EXERCISE:
Stop after the line with "and the [PublicKey]"; until then, please copy every line of the records word for word from the first.

MATERIAL FOR THIS TASK:

(** * Transfer-hook extra-account resolution (src/unnamed/part_000, the transfer-hook state module)

    A shallow embedding of the extra-account-meta codec and of
    [resolveExtraAccountMeta], with the properties the specification states
    about them.

    - JavaScript exceptions are a sum type: a computation returns [exn + A].
    - Code that writes into a caller-supplied object runs in a state monad
      over that object: [Layout.encode] over the destination Buffer, the
      resolution step over the array its [previousMetas] argument refers to.
    - A Buffer / Uint8Array is a [list byte]; JavaScript integers are [Z].
    - The layout combinators [struct], [seq], [greedy], [blob], [u8], [u32]
      (package @solana/buffer-layout), [bool] (@solana/buffer-layout-utils)
      and the [PublicKey] class (@solana/web3.js) are dependencies of the
      source; their behaviour is modelled here combinator by combinator and
      the layouts of the module are built by composing them as the source does. *)

From Stdlib Require Import ZArith Lia List Bool.
From Stdlib.Strings Require Import Byte String.
From stdpp Require Import base list.
Import ListNotations.
Local Open Scope Z_scope.

(** ** Exceptions and the two monads *)

Inductive exn : Type :=
| TokenTransferHookAccountNotFound   (* errors.js *)
| TokenTransferHookInvalidSeed       (* errors.js, thrown by seeds.js *)
| TypeError                          (* property read on undefined, wrong argument type *)
| RangeError                         (* Buffer access out of bounds, value out of range *)
| Error.                             (* plain [Error] thrown by @solana/web3.js *)

Definition result (A : Type) : Type := (exn + A)%type.

Definition ok {A} (a : A) : result A := inr a.
Definition throw {A} (e : exn) : result A := inl e.

Definition rbind {A B} (r : result A) (k : A -> result B) : result B :=
  match r with
  | inl e => inl e
  | inr a => k a
  end.

(** [M S A]: a computation that may write to an object of type [S] and
    either returns an [A] or throws.  A throw keeps the writes made so far. *)
Definition M (S A : Type) : Type := S -> result A * S.

Definition mret {S A} (a : A) : M S A := fun s => (ok a, s).
Definition mthrow {S A} (e : exn) : M S A := fun s => (throw e, s).
Definition mbind {S A B} (c : M S A) (k : A -> M S B) : M S B :=
  fun s => match c s with
           | (inl e, s') => (inl e, s')
           | (inr a, s') => k a s'
           end.
Definition mget {S} : M S S := fun s => (ok s, s).
Definition mput {S} (s' : S) : M S unit := fun _ => (ok tt, s').
Definition mlift {S A} (r : result A) : M S A := fun s => (r, s).

Declare Scope result_scope.
Delimit Scope result_scope with result.
Declare Scope M_scope.
Delimit Scope M_scope with M.

Notation "'let*' x ':=' c 'in' k" := (rbind c (fun x => k))
  (at level 10, x name, c at level 100, k at level 200) : result_scope.
Notation "'let*' x ':=' c 'in' k" := (mbind c (fun x => k))
  (at level 10, x name, c at level 100, k at level 200) : M_scope.
Bind Scope result_scope with result.
Bind Scope M_scope with M.

(** ** Node's Buffer *)

Module Buffer.

Definition t : Type := list byte.

Definition byte_to_Z (x : byte) : Z := Z.of_N (Byte.to_N x).

Definition byte_of_Z (v : Z) : byte :=
  match Byte.of_N (Z.to_N (v mod 256)) with
  | Some x => x
  | None => "000"%byte
  end.

(** [buf.length] *)
Definition length (b : t) : Z := Z.of_nat (List.length b).

(** [Buffer.alloc(n)] *)
Definition alloc (n : Z) : t := replicate (Z.to_nat n) "000"%byte.

(** [Buffer.from(str)] for an ASCII string *)
Definition from (s : string) : t := list_byte_of_string s.

(** little-endian value of a run of bytes *)
Fixpoint le_value (bs : list byte) : Z :=
  match bs with
  | [] => 0
  | x :: rest => byte_to_Z x + 256 * le_value rest
  end.

(** the [n] low bytes of [v], least significant first *)
Fixpoint le_bytes (n : nat) (v : Z) : list byte :=
  match n with
  | O => []
  | S n' => byte_of_Z v :: le_bytes n' (v / 256)
  end.

(** [buf.slice(start, end)]: both ends are clamped to the buffer, an empty
    range gives an empty Buffer; never throws. *)
Definition slice (b : t) (start end_ : Z) : t :=
  let s := Z.min (Z.max start 0) (length b) in
  let e := Z.min (Z.max end_ 0) (length b) in
  take (Z.to_nat (e - s)) (drop (Z.to_nat s) b).

(** [buf.readUIntLE(offset, byteLength)]: a RangeError when the bytes are not
    all inside the buffer. *)
Definition readUIntLE (b : t) (offset byteLength : Z) : result Z :=
  if (0 <=? offset) && (offset + byteLength <=? length b)
  then ok (le_value (take (Z.to_nat byteLength) (drop (Z.to_nat offset) b)))
  else throw RangeError.

(** overwrite the bytes at [offset ..] with [bs] (the caller has checked that
    they fit) *)
Definition set (b : t) (offset : Z) (bs : list byte) : t :=
  take (Z.to_nat offset) b ++ bs ++ drop (Z.to_nat offset + List.length bs) b.

(** [buf.writeUIntLE(value, offset, byteLength)]: a RangeError when the value
    does not fit in [byteLength] bytes or the bytes are not all inside the
    buffer; returns the offset after the written bytes. *)
Definition writeUIntLE (value offset byteLength : Z) : M t Z :=
  fun b =>
    if (0 <=? value) && (value <? 2 ^ (8 * byteLength))
       && (0 <=? offset) && (offset + byteLength <=? length b)
    then (ok (offset + byteLength), set b offset (le_bytes (Z.to_nat byteLength) value))
    else (throw RangeError, b).

(** [buf.write(src.toString('hex'), offset, span, 'hex')] as Blob.encode uses
    it: copies the [span] bytes of [src] to [offset]; the caller has checked
    that they fit. *)
Definition write_hex (src : t) (offset span : Z) : M t Z :=
  fun b => (ok span, set b offset (take (Z.to_nat span) src)).

End Buffer.

(** ** The layout combinators of @solana/buffer-layout *)

Module BufferLayout.

(** A [Layout<T>] object: its [span] (-1 when it depends on the data), and its
    methods [getSpan(b?, offset)], [decode(b, offset)] and
    [encode(src, b, offset)].  [getSpan] may be called without a buffer (the
    Structure constructor does), hence the [option]. *)
Record Layout (T : Type) : Type := mkLayout {
  span : Z;
  getSpan : option Buffer.t -> Z -> result Z;
  decode : Buffer.t -> Z -> result T;
  encode : T -> Z -> M Buffer.t Z;
}.
Arguments mkLayout {T}.
Arguments span {T}.
Arguments getSpan {T}.
Arguments decode {T}.
Arguments encode {T}.

(** [Layout.prototype.getSpan], inherited by the fixed-size layouts *)
Definition Layout_getSpan (span : Z) : result Z :=
  if 0 >? span then throw RangeError else ok span.

(** [class UInt]: [readUIntLE] / [writeUIntLE] over [span] bytes *)
Definition UInt (span : Z) : Layout Z :=
  {| span := span;
     getSpan := fun _ _ => Layout_getSpan span;
     decode := fun b offset => Buffer.readUIntLE b offset span;
     encode := fun src offset =>
       (let* _ := Buffer.writeUIntLE src offset span in mret span)%M |}.

Definition u8 : Layout Z := UInt 1.
Definition u32 : Layout Z := UInt 4.

(** [class Blob] with a numeric length.  [decode] is [slice], which clamps and
    never throws; [encode] wants a source of exactly [length] bytes
    (TypeError otherwise) that fits in the buffer (RangeError otherwise). *)
Definition blob (length : Z) : Layout Buffer.t :=
  {| span := length;
     getSpan := fun _ _ => ok length;
     decode := fun b offset => ok (Buffer.slice b offset (offset + length));
     encode := fun src offset =>
       fun b =>
         if negb (Buffer.length src =? length) then (throw TypeError, b)
         else if offset + length >? Buffer.length b then (throw RangeError, b)
         else Buffer.write_hex src offset length b |}.

(** [class ExternalLayout]: a layout used as the count of a sequence *)
Record ExternalLayout : Type := mkExternal {
  ext_decode : option Buffer.t -> Z -> result Z;
  ext_encode : Z -> Z -> M Buffer.t Z;
}.

(** [class GreedyCount]: as many elements of [elementSpan] bytes as fit in
    the rest of the buffer; [checkUint8Array] throws a TypeError when there
    is no buffer; [encode] writes nothing. *)
Definition greedy (elementSpan : Z) : ExternalLayout :=
  {| ext_decode := fun b offset =>
       match b with
       | None => throw TypeError
       | Some b => ok ((Buffer.length b - offset) / elementSpan)
       end;
     ext_encode := fun _ _ => mret 0 |}.

(** the [count] argument of [seq]: a number or an external layout *)
Inductive Count : Type :=
| CountNumber (n : Z)
| CountExternal (c : ExternalLayout).

Definition count_value (count : Count) (b : option Buffer.t) (offset : Z) : result Z :=
  match count with
  | CountNumber n => ok n
  | CountExternal c => ext_decode c b offset
  end.

Section Sequence.
Context {T : Type} (elementLayout : Layout T) (count : Count).

Definition seq_span : Z :=
  match count with
  | CountNumber n => if 0 <? span elementLayout then n * span elementLayout else -1
  | CountExternal _ => -1
  end.

(** [while (idx < count) { span += elementLayout.getSpan(b, offset + span); ++idx; }] *)
Fixpoint seq_getSpan_loop (b : option Buffer.t) (offset : Z) (n : nat) (sp : Z) : result Z :=
  match n with
  | O => ok sp
  | S n' =>
      (let* s := getSpan elementLayout b (offset + sp) in
       seq_getSpan_loop b offset n' (sp + s))%result
  end.

Definition seq_getSpan (b : option Buffer.t) (offset : Z) : result Z :=
  if 0 <=? seq_span then ok seq_span
  else
    (let* c := count_value count b offset in
     if 0 <? span elementLayout then ok (c * span elementLayout)
     else seq_getSpan_loop b offset (Z.to_nat c) 0)%result.

(** [while (i < count) { rv.push(elementLayout.decode(b, offset));
                         offset += elementLayout.getSpan(b, offset); i += 1; }] *)
Fixpoint seq_decode_loop (b : Buffer.t) (n : nat) (offset : Z) : result (list T) :=
  match n with
  | O => ok []
  | S n' =>
      (let* v := decode elementLayout b offset in
       let* s := getSpan elementLayout (Some b) offset in
       let* rv := seq_decode_loop b n' (offset + s) in
       ok (v :: rv))%result
  end.

Definition seq_decode (b : Buffer.t) (offset : Z) : result (list T) :=
  (let* c := count_value count (Some b) offset in
   seq_decode_loop b (Z.to_nat c) offset)%result.

(** [src.reduce((span, v) => span + elo.encode(v, b, offset + span), 0)] *)
Fixpoint seq_encode_loop (src : list T) (offset sp : Z) : M Buffer.t Z :=
  match src with
  | [] => mret sp
  | v :: rest =>
      (let* w := encode elementLayout v (offset + sp) in
       seq_encode_loop rest offset (sp + w))%M
  end.

Definition seq_encode (src : list T) (offset : Z) : M Buffer.t Z :=
  (let* sp := seq_encode_loop src offset 0 in
   match count with
   | CountExternal c =>
       let* _ := ext_encode c (Z.of_nat (List.length src)) offset in mret sp
   | CountNumber _ => mret sp
   end)%M.

(** [class Sequence] *)
Definition seq : Layout (list T) :=
  {| span := seq_span;
     getSpan := seq_getSpan;
     decode := seq_decode;
     encode := seq_encode |}.

End Sequence.

(** A field of a [Structure]: the field's layout together with the property
    it reads from the source object and writes in the destination object. *)
Record Field (T : Type) : Type := mkField {
  field_type : Type;
  field_layout : Layout field_type;
  field_get : T -> field_type;
  field_set : field_type -> T -> T;
}.
Arguments mkField {T field_type}.
Arguments field_type {T}.
Arguments field_layout {T}.
Arguments field_get {T}.
Arguments field_set {T}.

Section Structure.
Context {T : Type} (makeDestinationObject : T) (fields : list (Field T)).

(** constructor: [fields.reduce((span, fd) => span + fd.getSpan(), 0)], and
    -1 when some [getSpan()] throws *)
Fixpoint struct_span_loop (fds : list (Field T)) (sp : Z) : result Z :=
  match fds with
  | [] => ok sp
  | fd :: rest =>
      (let* s := getSpan (field_layout fd) None 0 in
       struct_span_loop rest (sp + s))%result
  end.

SOLUTION:
(** * Transfer-hook extra-account resolution (src/unnamed/part_000, the transfer-hook state module)

    A shallow embedding of the extra-account-meta codec and of
    [resolveExtraAccountMeta], with the properties the specification states
    about them.

    - JavaScript exceptions are a sum type: a computation returns [exn + A].
    - Code that writes into a caller-supplied object runs in a state monad
      over that object: [Layout.encode] over the destination Buffer, the
      resolution step over the array its [previousMetas] argument refers to.
    - A Buffer / Uint8Array is a [list byte]; JavaScript integers are [Z].
    - The layout combinators [struct], [seq], [greedy], [blob], [u8], [u32]
      (package @solana/buffer-layout), [bool] (@solana/buffer-layout-utils)
      and the [PublicKey] class (@solana/web3.js) are dependencies of the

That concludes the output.